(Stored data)
########
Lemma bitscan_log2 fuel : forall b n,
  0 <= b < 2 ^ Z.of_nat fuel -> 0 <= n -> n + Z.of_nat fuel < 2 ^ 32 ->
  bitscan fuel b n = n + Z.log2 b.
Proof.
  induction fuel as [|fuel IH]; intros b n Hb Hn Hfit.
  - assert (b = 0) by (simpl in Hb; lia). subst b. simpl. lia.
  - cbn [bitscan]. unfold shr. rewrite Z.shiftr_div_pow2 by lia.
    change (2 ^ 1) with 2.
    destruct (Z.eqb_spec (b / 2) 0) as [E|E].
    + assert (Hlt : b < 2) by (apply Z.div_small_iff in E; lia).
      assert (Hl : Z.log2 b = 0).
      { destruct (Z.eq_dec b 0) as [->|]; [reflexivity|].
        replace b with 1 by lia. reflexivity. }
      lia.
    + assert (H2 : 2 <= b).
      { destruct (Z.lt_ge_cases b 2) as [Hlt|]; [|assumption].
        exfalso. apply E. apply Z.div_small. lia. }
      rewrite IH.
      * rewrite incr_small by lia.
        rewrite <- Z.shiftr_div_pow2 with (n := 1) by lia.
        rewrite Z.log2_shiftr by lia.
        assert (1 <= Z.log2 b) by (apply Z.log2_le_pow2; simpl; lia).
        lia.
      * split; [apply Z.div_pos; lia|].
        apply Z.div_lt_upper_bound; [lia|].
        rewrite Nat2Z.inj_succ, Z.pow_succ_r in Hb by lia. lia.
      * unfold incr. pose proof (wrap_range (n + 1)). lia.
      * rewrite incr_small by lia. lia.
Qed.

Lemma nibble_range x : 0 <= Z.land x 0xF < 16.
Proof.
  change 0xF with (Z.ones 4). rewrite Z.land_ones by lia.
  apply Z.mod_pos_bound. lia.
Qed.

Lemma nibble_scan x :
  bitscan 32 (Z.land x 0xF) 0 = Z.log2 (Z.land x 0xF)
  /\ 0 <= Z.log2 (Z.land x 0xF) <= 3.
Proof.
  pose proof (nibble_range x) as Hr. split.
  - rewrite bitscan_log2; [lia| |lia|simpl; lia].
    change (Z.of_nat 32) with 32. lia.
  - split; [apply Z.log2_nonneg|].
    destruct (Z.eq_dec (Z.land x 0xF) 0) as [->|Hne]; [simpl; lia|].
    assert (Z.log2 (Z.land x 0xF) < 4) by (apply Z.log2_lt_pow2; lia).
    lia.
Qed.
########
Exercise description: Please report every line of the records above that contains the word "split".

Answer box:
      * split; [apply Z.div_pos; lia|].
  pose proof (nibble_range x) as Hr. split.
  - split; [apply Z.log2_nonneg|].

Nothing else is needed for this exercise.